For the entries below, repeat exactly each line starting with the one that contains "safe P r -> (forall a, P a -> safe" and going on through the one that contains "(** A function", and no others.
===============
(* ===== verification/SessionCount.v ===== *)
(** The counters of the program agree with the states of its PPPoE sessions.

    Every function of a session is followed through the part of the state the counters
    depend on, its [view].  [good] relates a view to the numbers the other sessions
    account for; a function that preserves it neither loses count nor fails an
    assertion. *)
From coqutil Require Import Datatypes.RecordSetters.
From S2P Require Import Prelude.
From S2P Require Import Const.
From S2P Require Import ConstApp.
From S2P Require Import ConstStream.
From S2P Require Import ProtoTypes.
From S2P Require Import Timer.
From S2P Require Import Enc.
From S2P Require Import EncodeEth.
From S2P Require Import Stream.
From S2P Require Import Session.
From S2P Require Import SessionDhcp.
From S2P Require Import SessionIgmp.
From S2P Require Import SessionAccess.
From S2P Require Import SessionTx.
From S2P Require Import SessionSys.
Import RecordSetters.DoubleBraceUpdate.
From stdpp Require Import gmap list strings.
Open Scope Z_scope.

(** * Views *)

Record view := mk_view {
  v_id : Z;
  v_type : access_type;
  v_state : session_state;
  v_lcp : ppp_state;
  v_sessions : Z;
  v_outstanding : Z;
  v_established : Z;
  v_terminated : Z;
  v_idle : list Z;
  v_teardown : bool
}.

Definition view_of (x : st) : view :=
  let g := gl x in
  let s := ss x in
  mk_view (s_id s) (s_access_type s) (s_state s) (p_state (s_lcp s)) (g_sessions g) (g_sessions_outstanding g) (g_sessions_established g)
    (g_sessions_terminated g) (g_idle g) (g_teardown g).

(** What the other sessions account for. *)
Record others := mk_others {
  o_id : Z;
  o_sessions : Z;
  o_outstanding : Z;
  o_established : Z;
  o_terminated : Z;
  o_idle : list Z;
  o_teardown : bool
}.

Definition is_state (a b : session_state) : Z := if decide (a = b) then 1 else 0.
Definition is_pending (a : session_state) : Z := if pending a then 1 else 0.

(** LCP is being negotiated. *)
Definition negotiating (s : ppp_state) : bool := match s with BBL_PPP_INIT | BBL_PPP_LOCAL_ACK | BBL_PPP_PEER_ACK => true | _ => false end.

Record counted (o : others) (v : view) : Prop := {
  c_id : v_id v = o_id o;
  c_type : v_type v = ACCESS_TYPE_PPPOE;
  c_sessions : v_sessions v = o_sessions o;
  c_teardown : v_teardown v = o_teardown o;
  c_range : 0 <= o_outstanding o < o_sessions o /\ 0 <= o_established o < o_sessions o /\ 0 <= o_terminated o < o_sessions o
            /\ o_sessions o < 2 ^ 32;
  c_max : v_state v <> BBL_MAX;
  c_outstanding : v_outstanding v = o_outstanding o + is_pending (v_state v);
  c_established : v_established v = o_established o + is_state (v_state v) BBL_ESTABLISHED;
  c_terminated : v_terminated v = o_terminated o + is_state (v_state v) BBL_TERMINATED;
  c_others_idle : filter (.≠ v_id v) (v_idle v) = o_idle o;
  c_nodup : NoDup (v_idle v);
  c_idle : v_teardown v = false -> v_id v ∈ v_idle v <-> v_state v = BBL_IDLE
}.

Definition good (o : others) (v : view) : Prop := counted o v /\ (negotiating (v_lcp v) = true -> v_state v = BBL_PPP_LINK).

(** No assertion fails, and [P] holds of the result. *)
Definition safe {A} (P : A -> Prop) (r : res A) : Prop := match r with Ok a => P a | Assert => False | Fault => True end.

Lemma ok_bind {A B} (P : A -> Prop) (Q : B -> Prop) (r : res A) (f : A -> res B) :
  safe P r -> (forall a, P a -> safe Q (f a)) -> safe Q (r ≫= f).
Proof. destruct r; cbn; auto. Qed.

Lemma safe_opt {A B} (Q : B -> Prop) (a : option A) (f : A -> res B) : (forall a', safe Q (f a')) -> safe Q (opt a ≫= f).
Proof. destruct a; cbn; auto. Qed.

Lemma ok_mono {A} (P Q : A -> Prop) (r : res A) : safe P r -> (forall a, P a -> Q a) -> safe Q r.
Proof. destruct r; cbn; auto. Qed.

(** A function that keeps the counters right. *)
Definition keeps_if (P : view -> Prop) (h : st -> res st) : Prop :=
  forall o x, P (view_of x) -> good o (view_of x) -> safe (fun x' => good o (view_of x')) (h x).
Definition keeps (h : st -> res st) : Prop := keeps_if (fun _ => True) h.

(** * Functions that do not change the view *)

Ltac same_view := intros; cbv beta zeta delta [txq_send note]; repeat case_match; simplify_eq; try reflexivity; try by repeat split.

Lemma view_insert x : view_of (bbl_session_tx_qnode_insert x) = view_of x.
Proof. unfold bbl_session_tx_qnode_insert. by case_match. Qed.
Lemma view_send b x : view_of (send b x) = view_of x.
Proof. unfold send. by rewrite view_insert. Qed.
Lemma view_remove x : view_of (bbl_session_tx_qnode_remove x) = view_of x.
Proof. reflexivity. Qed.
Lemma view_note c x : view_of (note c x) = view_of x.
Proof. reflexivity. Qed.

(** What a view has of the session. *)
Definition same_session (s s' : sess) : Prop :=
  s_id s' = s_id s /\ s_access_type s' = s_access_type s /\ s_state s' = s_state s /\ s_lcp s' = s_lcp s.

Lemma view_up f x : (forall s, same_session s (f s)) -> view_of (up f x) = view_of x.
Proof.
  intros H. unfold view_of. change (ss (up f x)) with (f (ss x)). change (gl (up f x)) with (gl x).
  by destruct (H (ss x)) as (-> & -> & -> & ->).
Qed.

(** The setters that stay outside of the view. *)
Lemma view_ip f x : view_of (up_ip f x) = view_of x.
Proof. reflexivity. Qed.
Lemma view_dhcp f x : view_of (up_dhcp f x) = view_of x.
Proof. reflexivity. Qed.
Lemma view_dhcpv6 f x : view_of (up_dhcpv6 f x) = view_of x.
Proof. reflexivity. Qed.
Lemma view_igmp f x : view_of (up_igmp f x) = view_of x.
Proof. reflexivity. Qed.
Lemma view_group i f x : view_of (up_group i f x) = view_of x.
Proof. reflexivity. Qed.
Lemma view_ipcp f x : view_of (up_ipcp f x) = view_of x.
Proof. reflexivity. Qed.
Lemma view_ip6cp f x : view_of (up_ip6cp f x) = view_of x.
Proof. reflexivity. Qed.
Lemma view_ppp f x : view_of (up_ppp f x) = view_of x.
Proof. reflexivity. Qed.
Lemma view_pppoe f x : view_of (up_pppoe f x) = view_of x.
Proof. reflexivity. Qed.
Lemma view_count k x : view_of (count k x) = view_of x.
Proof. reflexivity. Qed.
Lemma view_count64 k n x : view_of (count64 k n x) = view_of x.
Proof. reflexivity. Qed.
Lemma view_count_if k x : view_of (count_if k x) = view_of x.
Proof. reflexivity. Qed.
Lemma view_add_if k n x : view_of (add_if k n x) = view_of x.
Proof. reflexivity. Qed.
Lemma view_set_stat k n x : view_of (set_stat k n x) = view_of x.
Proof. reflexivity. Qed.
Lemma view_rand x : view_of (rand x).2 = view_of x.
Proof. reflexivity. Qed.

Create Rewrite HintDb view.
#[export] Hint Rewrite view_insert view_send view_remove view_note view_ip view_dhcp view_dhcpv6 view_igmp view_group view_ipcp view_ip6cp
  view_ppp view_pppoe view_count view_count64 view_count_if view_add_if view_set_stat view_rand : view.

(** * State changes *)

Definition moved (new : session_state) (v : view) : view :=
  let old := v_state v in
  if decide (old = new) then v
  else mk_view (v_id v) (v_type v) new (if decide (new = BBL_TERMINATED) then BBL_PPP_CLOSED else v_lcp v) (v_sessions v)
         (v_outstanding v - (if pending old && (rank BBL_ESTABLISHED <=? rank new) then 1 else 0))
         (v_established v - is_state old BBL_ESTABLISHED + is_state new BBL_ESTABLISHED)
         (v_terminated v + is_state new BBL_TERMINATED) (v_idle v) (v_teardown v).

(** A session that is pending stays so or leaves; it does not become pending again. *)
Record may_move (v : view) (new : session_state) : Prop := {
  mm_new : new <> BBL_IDLE /\ new <> BBL_MAX;
  mm_pending : pending new = true -> pending (v_state v) = true;
  mm_idle : v_state v = BBL_IDLE -> v_teardown v = true;
  mm_terminated : v_state v = BBL_TERMINATED -> new = BBL_TERMINATED
}.

Lemma pending_not_established s : pending s = true -> s <> BBL_ESTABLISHED.
Proof. by destruct s. Qed.

Lemma counted_moved o v new : counted o v -> may_move v new -> counted o (moved new v).
Proof.
  intros [] [[] ? ? Ht]. unfold moved. case_decide as Hs; [by constructor|].
  constructor; cbn; auto.
  - rewrite c_outstanding0. unfold is_pending. destruct (v_state v), new; cbn in *; try lia; exfalso; intuition congruence.
  - rewrite c_established0. unfold is_state. repeat case_decide; lia.
  - rewrite c_terminated0. unfold is_state. repeat case_decide; try lia; exfalso; intuition congruence.
  - intros Htd. rewrite c_idle0 by done. split; [|by intros ->].
    intros Hi. specialize (mm_idle0 Hi). congruence.
Qed.

Lemma leave_established_view x :
  v_established (view_of x) <> 0 ->
  view_of (leave_established x)
  = mk_view (v_id (view_of x)) (v_type (view_of x)) (v_state (view_of x)) (v_lcp (view_of x)) (v_sessions (view_of x))
      (v_outstanding (view_of x)) (v_established (view_of x) - 1) (v_terminated (view_of x)) (v_idle (view_of x)) (v_teardown (view_of x)).
Proof.
  intros H. apply Z.eqb_neq in H. unfold leave_established. rewrite view_up by same_view.
  unfold view_of. change (gl (upg ?f x)) with (f (gl x)). change (ss (upg _ x)) with (ss x).
  change ((g_sessions_established (gl x) =? 0) = false) in H. cbv beta. by rewrite H.
Qed.

Lemma timers_off_view l x : view_of (up (fun s => foldr timer_off s l) x) = view_of x.
Proof.
  apply view_up. intros s. induction l as [|t l IH]; [done|]. exact IH.
Qed.

Lemma enter_terminated_view x :
  v_type (view_of x) = ACCESS_TYPE_PPPOE -> 0 <= v_terminated (view_of x) < v_sessions (view_of x) -> v_sessions (view_of x) < 2 ^ 32 ->
  safe (fun x' => view_of x'
    = mk_view (v_id (view_of x)) (v_type (view_of x)) (v_state (view_of x)) BBL_PPP_CLOSED (v_sessions (view_of x))
        (v_outstanding (view_of x)) (v_established (view_of x)) (v_terminated (view_of x) + 1) (v_idle (view_of x)) (v_teardown (view_of x)))
    (enter_terminated x).
Proof.
  cbn. intros Hty Hr Hn. unfold enter_terminated. rewrite u32_small by lia. case_if; [lia|].
  set (y := up _ (up _ (up _ (drop_dhcp _)))).
  assert (Hy : view_of y = mk_view (s_id (ss x)) (s_access_type (ss x)) (s_state (ss x)) BBL_PPP_CLOSED (g_sessions (gl x))
    (g_sessions_outstanding (gl x)) (g_sessions_established (gl x)) (g_sessions_terminated (gl x) + 1) (g_idle (gl x)) (g_teardown (gl x))).
  { subst y. set (z := up (fun s => foldr timer_off s session_timers) _).
    assert (Hz : view_of z = mk_view (s_id (ss x)) (s_access_type (ss x)) (s_state (ss x)) (p_state (s_lcp (ss x))) (g_sessions (gl x))
      (g_sessions_outstanding (gl x)) (g_sessions_established (gl x)) (g_sessions_terminated (gl x) + 1) (g_idle (gl x)) (g_teardown (gl x)))
      by (subst z; rewrite timers_off_view; reflexivity).
    clearbody z. unfold view_of in Hz. inversion Hz as [[H1 H2 H3 H4 H5 H6 H7 H8 H9 H10]].
    assert (Ht : s_access_type (ss z) = ACCESS_TYPE_PPPOE) by congruence.
    rewrite view_up by same_view. unfold view_of at 1. change (ss (up ?f z)) with (f (ss z)). cbv beta. rewrite !decide_True by done.
    transitivity (mk_view (s_id (ss z)) (s_access_type (ss z)) (s_state (ss z)) BBL_PPP_CLOSED (g_sessions (gl z))
      (g_sessions_outstanding (gl z)) (g_sessions_established (gl z)) (g_sessions_terminated (gl z)) (g_idle (gl z)) (g_teardown (gl z)));
      [reflexivity|congruence]. }
  clearbody y. destruct (g_teardown (gl y)); [done|].
  destruct (reconnects _ _); exact Hy.
Qed.

(** [v] with another state and other counters. *)
Definition reset_view (v : view) (s : session_state) (lcp : ppp_state) (out est term : Z) : view :=
  mk_view (v_id v) (v_type v) s lcp (v_sessions v) out est term (v_idle v) (v_teardown v).

Lemma leave_pending_view x :
  v_outstanding (view_of x) <> 0 ->
  let v := view_of x in
  safe (fun x' => view_of x' = reset_view v (v_state v) (v_lcp v) (v_outstanding v - 1) (v_established v) (v_terminated v)) (leave_pending x).
Proof. cbn. intros H. unfold leave_pending. case_if; [done|]. cbn -[view_of]. unfold view_of, reset_view. by rewrite <- Z.sub_1_r. Qed.

Lemma enter_established_view x :
  0 <= v_established (view_of x) < v_sessions (view_of x) -> v_sessions (view_of x) < 2 ^ 32 ->
  let v := view_of x in
  safe (fun x' => view_of x' = reset_view v (v_state v) (v_lcp v) (v_outstanding v) (v_established v + 1) (v_terminated v)) (enter_established x).
Proof.
  cbn. intros Hr Hn. unfold enter_established. rewrite u32_small by lia. case_if; [lia|]. cbn -[view_of up]. by rewrite view_up by same_view.
Qed.

(** The state after the first assignment, and after leaving [BBL_ESTABLISHED]. *)
Lemma left_view o x new :
  counted o (view_of x) -> v_state (view_of x) <> new ->
  let v := view_of x in
  let x1 := up (fun s => new_version (s {{ s_state := new }})) x in
  view_of (if decide (s_state (ss x) = BBL_ESTABLISHED) then leave_established x1 else x1)
  = reset_view v new (v_lcp v) (v_outstanding v) (v_established v - is_state (v_state v) BBL_ESTABLISHED) (v_terminated v).
Proof.
  intros Hc Hne v x1. assert (H1 : view_of x1 = reset_view v new (v_lcp v) (v_outstanding v) (v_established v) (v_terminated v)) by reflexivity.
  clearbody x1. change (s_state (ss x)) with (v_state v). unfold is_state. case_decide as Hs.
  - rewrite leave_established_view; [by rewrite H1|]. rewrite H1. change (v_established v <> 0).
    pose proof (c_established _ _ Hc) as He. pose proof (c_range _ _ Hc) as Hr. unfold is_state in He. rewrite decide_True in He by done.
    fold v in He. lia.
  - rewrite H1. unfold reset_view. by rewrite Z.sub_0_r.
Qed.

Lemma update_moves o x new :
  counted o (view_of x) -> may_move (view_of x) new ->
  safe (fun x' => view_of x' = moved new (view_of x)) (bbl_session_update_state new x).
Proof.
  intros Hc Hm. unfold bbl_session_update_state, moved. cbv zeta. change (v_state (view_of x)) with (s_state (ss x)).
  destruct (decide (s_state (ss x) = new)) as [Hs|Hs]; [done|].
  pose proof (left_view o x new Hc Hs) as Hl. cbv zeta in Hl |- *.
  set (v := view_of x) in *. set (x2 := if decide (s_state (ss x) = BBL_ESTABLISHED) then _ else _) in *. clearbody x2.
  change (s_state (ss x)) with (v_state v) in *. clearbody v.
  assert (Hr : negb ((0 <? rank new) && (rank new <? rank BBL_MAX)) = false) by (destruct Hm as [[] _ _ _]; by destruct new).
  rewrite Hr. destruct Hc. destruct Hm as [[Hn1 Hn2] Hp Hi Ht].
  eapply (ok_bind (fun x3 => view_of x3 = reset_view v new (v_lcp v)
    (v_outstanding v - (if pending (v_state v) && (rank BBL_ESTABLISHED <=? rank new) then 1 else 0))
    (v_established v - is_state (v_state v) BBL_ESTABLISHED) (v_terminated v))).
  { destruct (pending (v_state v) && _) eqn:E.
    - apply andb_true_iff in E as [E _]. eapply ok_mono; [apply leave_pending_view|].
      + rewrite Hl. cbn. rewrite c_outstanding0. unfold is_pending. rewrite E. lia.
      + intros x3 ->. rewrite Hl. done.
    - cbn -[view_of]. rewrite Hl, Z.sub_0_r. done. }
  intros x3 H3. assert (Hty : v_type (view_of x3) = ACCESS_TYPE_PPPOE) by by rewrite H3.
  assert (Hn : v_sessions (view_of x3) = v_sessions v) by by rewrite H3.
  assert (Ht0 : new = BBL_TERMINATED -> v_terminated (view_of x3) = o_terminated o).
  { intros ->. rewrite H3. cbn. rewrite c_terminated0. unfold is_state. rewrite decide_False by done. lia. }
  assert (He0 : new = BBL_ESTABLISHED -> v_established (view_of x3) = o_established o).
  { intros ->. rewrite H3. cbn -[is_state]. rewrite c_established0. lia. }
  destruct (decide (new = BBL_ESTABLISHED)) as [->|He].
  { eapply ok_mono; [apply enter_established_view; [rewrite He0, Hn by done; lia|rewrite Hn; lia]|]. intros x4 ->. rewrite H3. unfold reset_view. cbn -[rank].
    unfold is_state. by rewrite Z.add_0_r. }
  destruct (decide (new = BBL_TERMINATED)) as [->|Htm].
  { eapply ok_mono; [apply enter_terminated_view; [done|rewrite Ht0, ?Hn by done; lia|rewrite Hn; lia]|]. intros x4 ->. rewrite H3.
    unfold reset_view. cbn -[rank is_state]. by rewrite Z.add_0_r. }
  assert (Hz : is_state new BBL_ESTABLISHED = 0 /\ is_state new BBL_TERMINATED = 0) by (unfold is_state; by rewrite !decide_False by done).
  destruct Hz as [-> ->]. rewrite !Z.add_0_r. destruct new; try done; cbn -[view_of up]; rewrite ?view_up by same_view; exact H3.
Qed.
===============
YOUR SOLUTION:
  safe P r -> (forall a, P a -> safe Q (f a)) -> safe Q (r ≫= f).
Proof. destruct r; cbn; auto. Qed.

Lemma safe_opt {A B} (Q : B -> Prop) (a : option A) (f : A -> res B) : (forall a', safe Q (f a')) -> safe Q (opt a ≫= f).
Proof. destruct a; cbn; auto. Qed.

Lemma ok_mono {A} (P Q : A -> Prop) (r : res A) : safe P r -> (forall a, P a -> Q a) -> safe Q r.
Proof. destruct r; cbn; auto. Qed.

(** A function that keeps the counters right. *)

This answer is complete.